*TASK TO COMPLETE*. Instruction for the data below: set down exactly the lines from the line with "(* ===== verification/DhcpClient.v ===== *)" to the line with "environment [E]. *)", inclusive, and no others.

*DATA FOR THE TASK*.
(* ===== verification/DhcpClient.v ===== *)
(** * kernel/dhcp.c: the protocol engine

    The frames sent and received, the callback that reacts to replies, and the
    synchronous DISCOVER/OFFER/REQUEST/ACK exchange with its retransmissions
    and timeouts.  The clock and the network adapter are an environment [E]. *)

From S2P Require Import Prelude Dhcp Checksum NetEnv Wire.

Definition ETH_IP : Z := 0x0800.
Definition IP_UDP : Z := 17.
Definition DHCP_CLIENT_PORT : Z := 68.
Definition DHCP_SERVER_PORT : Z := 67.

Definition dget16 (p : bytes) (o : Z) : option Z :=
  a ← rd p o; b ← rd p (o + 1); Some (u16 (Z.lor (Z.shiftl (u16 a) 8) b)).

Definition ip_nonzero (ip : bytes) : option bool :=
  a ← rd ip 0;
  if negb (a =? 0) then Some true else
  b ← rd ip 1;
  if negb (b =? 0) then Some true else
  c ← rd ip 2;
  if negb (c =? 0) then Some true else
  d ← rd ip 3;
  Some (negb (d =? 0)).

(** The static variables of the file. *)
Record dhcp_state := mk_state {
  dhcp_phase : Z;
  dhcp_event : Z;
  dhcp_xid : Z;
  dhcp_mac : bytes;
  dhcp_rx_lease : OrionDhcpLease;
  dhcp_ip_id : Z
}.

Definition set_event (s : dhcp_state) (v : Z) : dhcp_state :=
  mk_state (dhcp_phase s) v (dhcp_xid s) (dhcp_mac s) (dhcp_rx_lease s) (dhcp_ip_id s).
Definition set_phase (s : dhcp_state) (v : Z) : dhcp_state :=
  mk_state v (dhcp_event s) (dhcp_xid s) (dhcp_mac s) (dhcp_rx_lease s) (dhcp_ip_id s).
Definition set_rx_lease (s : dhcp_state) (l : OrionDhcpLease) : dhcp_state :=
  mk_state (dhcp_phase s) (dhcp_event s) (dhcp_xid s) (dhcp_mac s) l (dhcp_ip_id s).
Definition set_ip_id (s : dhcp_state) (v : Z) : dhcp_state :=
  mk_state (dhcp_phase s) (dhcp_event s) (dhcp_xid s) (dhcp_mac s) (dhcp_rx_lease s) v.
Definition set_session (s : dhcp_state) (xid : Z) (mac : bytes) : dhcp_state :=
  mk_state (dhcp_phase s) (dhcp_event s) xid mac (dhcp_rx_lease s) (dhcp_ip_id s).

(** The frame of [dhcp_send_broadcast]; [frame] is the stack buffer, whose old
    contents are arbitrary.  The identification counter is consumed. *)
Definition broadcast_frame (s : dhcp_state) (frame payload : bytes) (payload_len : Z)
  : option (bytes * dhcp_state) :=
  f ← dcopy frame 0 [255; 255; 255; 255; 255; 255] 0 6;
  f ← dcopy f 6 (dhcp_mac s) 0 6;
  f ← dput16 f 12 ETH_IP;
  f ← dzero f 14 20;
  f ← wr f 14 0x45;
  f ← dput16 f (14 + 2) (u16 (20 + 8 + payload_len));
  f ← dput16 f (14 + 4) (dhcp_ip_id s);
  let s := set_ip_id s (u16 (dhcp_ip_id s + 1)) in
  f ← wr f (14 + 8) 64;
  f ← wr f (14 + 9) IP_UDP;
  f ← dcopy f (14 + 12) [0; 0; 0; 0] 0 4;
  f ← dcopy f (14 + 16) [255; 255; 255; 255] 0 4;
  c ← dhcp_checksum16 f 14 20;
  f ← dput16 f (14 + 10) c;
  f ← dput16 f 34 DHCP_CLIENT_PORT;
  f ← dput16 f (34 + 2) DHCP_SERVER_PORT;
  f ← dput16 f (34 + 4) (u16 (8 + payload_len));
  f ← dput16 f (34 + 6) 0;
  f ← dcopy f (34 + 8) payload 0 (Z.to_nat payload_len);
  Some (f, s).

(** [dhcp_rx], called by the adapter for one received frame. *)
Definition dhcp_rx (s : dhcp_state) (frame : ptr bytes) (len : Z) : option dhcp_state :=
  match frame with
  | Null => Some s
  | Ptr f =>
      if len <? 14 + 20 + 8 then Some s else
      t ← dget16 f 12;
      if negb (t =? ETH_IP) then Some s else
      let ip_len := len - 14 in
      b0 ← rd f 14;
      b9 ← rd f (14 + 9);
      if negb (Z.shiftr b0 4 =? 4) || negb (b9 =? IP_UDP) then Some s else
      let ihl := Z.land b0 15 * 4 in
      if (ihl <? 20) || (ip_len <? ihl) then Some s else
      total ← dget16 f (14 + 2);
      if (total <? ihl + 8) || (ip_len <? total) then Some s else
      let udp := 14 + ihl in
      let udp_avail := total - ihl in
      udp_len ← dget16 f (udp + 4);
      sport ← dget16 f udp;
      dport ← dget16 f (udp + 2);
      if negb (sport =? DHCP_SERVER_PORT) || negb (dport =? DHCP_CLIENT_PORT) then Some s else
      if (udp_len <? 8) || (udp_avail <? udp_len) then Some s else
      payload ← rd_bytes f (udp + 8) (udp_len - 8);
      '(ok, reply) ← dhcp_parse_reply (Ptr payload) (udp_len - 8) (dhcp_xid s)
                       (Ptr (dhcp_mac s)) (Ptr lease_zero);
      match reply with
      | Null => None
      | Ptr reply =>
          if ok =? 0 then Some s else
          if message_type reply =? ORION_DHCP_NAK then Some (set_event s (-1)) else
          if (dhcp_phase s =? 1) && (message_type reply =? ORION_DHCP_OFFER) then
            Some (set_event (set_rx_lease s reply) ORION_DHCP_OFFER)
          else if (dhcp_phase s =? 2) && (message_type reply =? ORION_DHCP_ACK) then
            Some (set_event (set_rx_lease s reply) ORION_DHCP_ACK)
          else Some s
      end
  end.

---

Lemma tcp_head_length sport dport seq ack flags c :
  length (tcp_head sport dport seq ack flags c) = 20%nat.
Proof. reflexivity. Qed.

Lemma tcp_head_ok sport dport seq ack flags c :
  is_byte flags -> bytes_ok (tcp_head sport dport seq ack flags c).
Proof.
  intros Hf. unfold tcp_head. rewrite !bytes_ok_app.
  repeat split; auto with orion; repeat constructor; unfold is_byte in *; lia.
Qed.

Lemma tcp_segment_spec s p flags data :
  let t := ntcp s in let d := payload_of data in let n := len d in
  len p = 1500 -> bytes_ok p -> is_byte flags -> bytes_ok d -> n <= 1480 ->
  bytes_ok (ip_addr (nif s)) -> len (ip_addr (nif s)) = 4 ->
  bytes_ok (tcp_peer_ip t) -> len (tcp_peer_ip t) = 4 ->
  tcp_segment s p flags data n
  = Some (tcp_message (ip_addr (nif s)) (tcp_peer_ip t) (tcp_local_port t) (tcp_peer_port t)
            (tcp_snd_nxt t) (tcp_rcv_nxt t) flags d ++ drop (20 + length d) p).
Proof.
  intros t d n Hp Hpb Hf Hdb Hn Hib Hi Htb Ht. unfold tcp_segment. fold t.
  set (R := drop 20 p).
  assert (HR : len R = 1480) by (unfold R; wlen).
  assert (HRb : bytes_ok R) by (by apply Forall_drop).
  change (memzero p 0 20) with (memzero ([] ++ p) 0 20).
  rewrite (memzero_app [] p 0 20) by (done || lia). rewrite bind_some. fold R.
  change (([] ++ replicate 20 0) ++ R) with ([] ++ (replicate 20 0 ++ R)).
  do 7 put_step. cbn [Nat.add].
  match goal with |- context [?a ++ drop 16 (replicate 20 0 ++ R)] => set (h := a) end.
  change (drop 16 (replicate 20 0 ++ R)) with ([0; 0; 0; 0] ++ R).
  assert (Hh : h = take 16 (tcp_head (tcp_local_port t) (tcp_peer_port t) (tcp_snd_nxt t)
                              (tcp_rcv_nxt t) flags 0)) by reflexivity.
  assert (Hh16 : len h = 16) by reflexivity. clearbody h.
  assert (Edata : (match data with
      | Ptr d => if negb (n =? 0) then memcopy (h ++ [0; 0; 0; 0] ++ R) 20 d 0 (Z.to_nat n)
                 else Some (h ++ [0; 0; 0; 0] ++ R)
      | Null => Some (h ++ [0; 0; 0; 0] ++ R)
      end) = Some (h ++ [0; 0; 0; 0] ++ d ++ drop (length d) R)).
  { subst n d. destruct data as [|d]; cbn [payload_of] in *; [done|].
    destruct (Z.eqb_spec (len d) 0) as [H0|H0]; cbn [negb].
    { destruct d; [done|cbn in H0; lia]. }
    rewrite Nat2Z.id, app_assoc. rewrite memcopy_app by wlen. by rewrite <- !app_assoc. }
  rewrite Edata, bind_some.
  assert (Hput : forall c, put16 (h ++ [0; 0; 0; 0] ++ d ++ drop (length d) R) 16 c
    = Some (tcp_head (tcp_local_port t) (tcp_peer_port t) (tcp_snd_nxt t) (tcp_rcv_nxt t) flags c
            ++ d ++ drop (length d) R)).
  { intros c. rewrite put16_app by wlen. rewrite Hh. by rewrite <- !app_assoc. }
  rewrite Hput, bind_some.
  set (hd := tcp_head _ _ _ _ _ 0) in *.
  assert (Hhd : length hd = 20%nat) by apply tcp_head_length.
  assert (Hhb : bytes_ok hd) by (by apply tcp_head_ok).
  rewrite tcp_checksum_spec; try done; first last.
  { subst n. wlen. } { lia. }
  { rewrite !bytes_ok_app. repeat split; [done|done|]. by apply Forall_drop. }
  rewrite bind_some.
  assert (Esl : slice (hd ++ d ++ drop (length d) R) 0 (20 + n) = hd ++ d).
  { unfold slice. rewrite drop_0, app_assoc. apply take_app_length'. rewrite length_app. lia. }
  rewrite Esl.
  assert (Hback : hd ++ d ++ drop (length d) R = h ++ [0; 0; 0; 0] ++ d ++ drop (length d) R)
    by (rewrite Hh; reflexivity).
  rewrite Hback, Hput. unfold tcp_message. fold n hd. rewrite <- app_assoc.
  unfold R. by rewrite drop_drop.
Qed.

==

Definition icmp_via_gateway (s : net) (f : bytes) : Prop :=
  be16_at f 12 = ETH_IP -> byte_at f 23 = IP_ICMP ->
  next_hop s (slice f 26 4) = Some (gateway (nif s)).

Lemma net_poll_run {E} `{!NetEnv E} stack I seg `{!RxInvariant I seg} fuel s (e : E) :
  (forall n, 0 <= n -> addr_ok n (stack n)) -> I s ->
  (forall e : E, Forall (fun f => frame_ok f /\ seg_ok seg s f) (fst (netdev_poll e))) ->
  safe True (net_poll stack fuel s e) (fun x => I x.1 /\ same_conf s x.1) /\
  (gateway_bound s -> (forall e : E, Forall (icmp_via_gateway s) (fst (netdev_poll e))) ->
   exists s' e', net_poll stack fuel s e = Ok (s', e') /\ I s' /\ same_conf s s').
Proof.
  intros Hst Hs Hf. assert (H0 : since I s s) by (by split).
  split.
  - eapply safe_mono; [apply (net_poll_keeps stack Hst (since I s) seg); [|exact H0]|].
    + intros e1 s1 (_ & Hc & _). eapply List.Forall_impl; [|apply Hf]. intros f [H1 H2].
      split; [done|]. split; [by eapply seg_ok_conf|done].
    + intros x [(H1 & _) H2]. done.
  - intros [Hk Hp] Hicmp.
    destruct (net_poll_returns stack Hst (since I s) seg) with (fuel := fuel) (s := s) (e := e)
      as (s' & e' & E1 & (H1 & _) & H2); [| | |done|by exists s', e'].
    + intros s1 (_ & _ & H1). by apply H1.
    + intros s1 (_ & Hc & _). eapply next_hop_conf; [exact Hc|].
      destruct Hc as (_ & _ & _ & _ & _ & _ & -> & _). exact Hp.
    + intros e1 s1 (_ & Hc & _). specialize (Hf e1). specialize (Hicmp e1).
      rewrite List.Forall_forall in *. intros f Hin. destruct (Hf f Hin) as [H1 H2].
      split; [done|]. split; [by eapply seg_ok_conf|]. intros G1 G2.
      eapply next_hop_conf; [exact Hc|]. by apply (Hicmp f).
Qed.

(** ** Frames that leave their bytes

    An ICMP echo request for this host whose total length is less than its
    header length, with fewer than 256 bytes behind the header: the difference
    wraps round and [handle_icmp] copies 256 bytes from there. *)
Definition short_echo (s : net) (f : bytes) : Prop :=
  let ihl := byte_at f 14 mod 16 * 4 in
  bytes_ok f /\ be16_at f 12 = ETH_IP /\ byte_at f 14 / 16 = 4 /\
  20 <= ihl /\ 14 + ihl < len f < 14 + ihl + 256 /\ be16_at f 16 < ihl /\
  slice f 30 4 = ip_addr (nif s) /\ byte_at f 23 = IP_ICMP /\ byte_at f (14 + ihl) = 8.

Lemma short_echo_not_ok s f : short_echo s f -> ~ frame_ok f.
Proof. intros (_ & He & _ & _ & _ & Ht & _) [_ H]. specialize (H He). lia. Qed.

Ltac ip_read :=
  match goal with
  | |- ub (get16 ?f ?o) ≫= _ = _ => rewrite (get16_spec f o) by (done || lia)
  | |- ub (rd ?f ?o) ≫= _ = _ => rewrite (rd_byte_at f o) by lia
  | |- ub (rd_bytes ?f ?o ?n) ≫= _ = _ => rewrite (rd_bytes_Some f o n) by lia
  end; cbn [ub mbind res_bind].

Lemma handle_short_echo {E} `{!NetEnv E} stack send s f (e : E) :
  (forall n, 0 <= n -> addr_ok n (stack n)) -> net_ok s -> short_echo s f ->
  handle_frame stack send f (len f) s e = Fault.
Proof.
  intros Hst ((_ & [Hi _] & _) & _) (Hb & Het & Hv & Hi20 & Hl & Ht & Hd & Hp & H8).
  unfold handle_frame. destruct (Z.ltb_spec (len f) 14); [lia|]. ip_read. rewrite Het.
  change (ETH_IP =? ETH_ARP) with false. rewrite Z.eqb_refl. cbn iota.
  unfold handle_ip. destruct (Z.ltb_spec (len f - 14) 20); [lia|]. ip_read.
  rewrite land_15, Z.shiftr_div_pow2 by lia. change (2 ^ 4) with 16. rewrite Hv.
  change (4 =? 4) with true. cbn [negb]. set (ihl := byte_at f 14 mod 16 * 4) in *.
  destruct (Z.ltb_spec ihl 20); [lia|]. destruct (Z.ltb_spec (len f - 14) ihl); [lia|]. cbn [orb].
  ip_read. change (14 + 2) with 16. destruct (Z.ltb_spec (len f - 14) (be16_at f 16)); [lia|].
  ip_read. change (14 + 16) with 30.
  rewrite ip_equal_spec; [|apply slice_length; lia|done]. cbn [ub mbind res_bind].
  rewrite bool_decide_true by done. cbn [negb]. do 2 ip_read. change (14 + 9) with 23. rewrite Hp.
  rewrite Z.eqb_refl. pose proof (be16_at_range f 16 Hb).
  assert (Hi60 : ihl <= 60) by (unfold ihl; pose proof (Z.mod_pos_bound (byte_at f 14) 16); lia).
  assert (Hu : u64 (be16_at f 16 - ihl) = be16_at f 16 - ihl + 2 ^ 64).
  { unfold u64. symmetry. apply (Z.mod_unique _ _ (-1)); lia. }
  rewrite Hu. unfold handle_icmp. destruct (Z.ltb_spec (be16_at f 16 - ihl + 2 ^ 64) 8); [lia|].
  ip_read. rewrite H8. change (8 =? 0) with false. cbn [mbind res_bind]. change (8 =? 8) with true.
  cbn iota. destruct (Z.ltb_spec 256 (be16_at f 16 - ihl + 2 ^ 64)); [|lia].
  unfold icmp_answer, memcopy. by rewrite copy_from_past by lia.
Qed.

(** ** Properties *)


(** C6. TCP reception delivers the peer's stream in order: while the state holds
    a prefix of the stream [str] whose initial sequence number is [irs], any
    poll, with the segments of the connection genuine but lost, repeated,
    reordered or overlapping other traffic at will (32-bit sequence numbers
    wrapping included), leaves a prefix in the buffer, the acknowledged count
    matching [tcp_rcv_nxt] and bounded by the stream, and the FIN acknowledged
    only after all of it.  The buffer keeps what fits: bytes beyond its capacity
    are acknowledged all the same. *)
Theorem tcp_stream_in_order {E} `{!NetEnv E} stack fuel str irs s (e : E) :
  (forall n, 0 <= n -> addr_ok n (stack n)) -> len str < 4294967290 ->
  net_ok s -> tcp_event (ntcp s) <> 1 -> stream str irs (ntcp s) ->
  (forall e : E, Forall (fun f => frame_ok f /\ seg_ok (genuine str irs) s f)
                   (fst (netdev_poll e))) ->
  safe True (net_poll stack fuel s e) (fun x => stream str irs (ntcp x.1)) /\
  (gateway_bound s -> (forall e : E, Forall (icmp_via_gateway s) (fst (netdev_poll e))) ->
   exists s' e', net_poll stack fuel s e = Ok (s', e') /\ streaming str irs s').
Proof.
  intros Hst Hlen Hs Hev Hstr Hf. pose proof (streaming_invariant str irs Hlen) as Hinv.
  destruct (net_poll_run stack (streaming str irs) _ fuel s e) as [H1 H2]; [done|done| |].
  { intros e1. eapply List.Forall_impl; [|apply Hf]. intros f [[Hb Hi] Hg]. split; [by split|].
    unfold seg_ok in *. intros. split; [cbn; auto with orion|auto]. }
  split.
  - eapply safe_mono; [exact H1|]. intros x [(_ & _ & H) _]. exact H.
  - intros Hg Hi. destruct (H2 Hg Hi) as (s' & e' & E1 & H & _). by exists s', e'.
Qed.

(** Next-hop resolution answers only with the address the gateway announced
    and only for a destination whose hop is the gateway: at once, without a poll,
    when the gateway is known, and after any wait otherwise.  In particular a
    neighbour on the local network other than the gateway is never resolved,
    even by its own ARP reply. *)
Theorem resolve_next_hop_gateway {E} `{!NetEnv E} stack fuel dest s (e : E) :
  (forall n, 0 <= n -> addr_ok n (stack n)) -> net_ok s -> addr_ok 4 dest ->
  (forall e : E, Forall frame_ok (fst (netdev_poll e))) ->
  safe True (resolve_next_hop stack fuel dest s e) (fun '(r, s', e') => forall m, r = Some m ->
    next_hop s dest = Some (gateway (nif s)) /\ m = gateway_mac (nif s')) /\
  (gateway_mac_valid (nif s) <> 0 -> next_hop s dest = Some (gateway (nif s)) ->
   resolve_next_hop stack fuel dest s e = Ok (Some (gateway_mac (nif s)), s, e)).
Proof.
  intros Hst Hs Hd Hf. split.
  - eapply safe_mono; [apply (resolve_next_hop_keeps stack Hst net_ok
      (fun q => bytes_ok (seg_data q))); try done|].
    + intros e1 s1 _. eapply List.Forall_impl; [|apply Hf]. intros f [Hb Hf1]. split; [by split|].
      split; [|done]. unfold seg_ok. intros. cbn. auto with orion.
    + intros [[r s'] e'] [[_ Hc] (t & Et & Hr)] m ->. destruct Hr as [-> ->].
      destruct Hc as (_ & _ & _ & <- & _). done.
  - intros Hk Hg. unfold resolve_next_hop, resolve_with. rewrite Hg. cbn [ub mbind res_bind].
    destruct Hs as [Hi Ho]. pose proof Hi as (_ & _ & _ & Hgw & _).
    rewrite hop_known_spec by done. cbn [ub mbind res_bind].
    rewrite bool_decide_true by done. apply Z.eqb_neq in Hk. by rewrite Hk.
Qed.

*RESPONSE*.
(* ===== verification/DhcpClient.v ===== *)
(** * kernel/dhcp.c: the protocol engine

    The frames sent and received, the callback that reacts to replies, and the
    synchronous DISCOVER/OFFER/REQUEST/ACK exchange with its retransmissions
    and timeouts.  The clock and the network adapter are an environment [E]. *)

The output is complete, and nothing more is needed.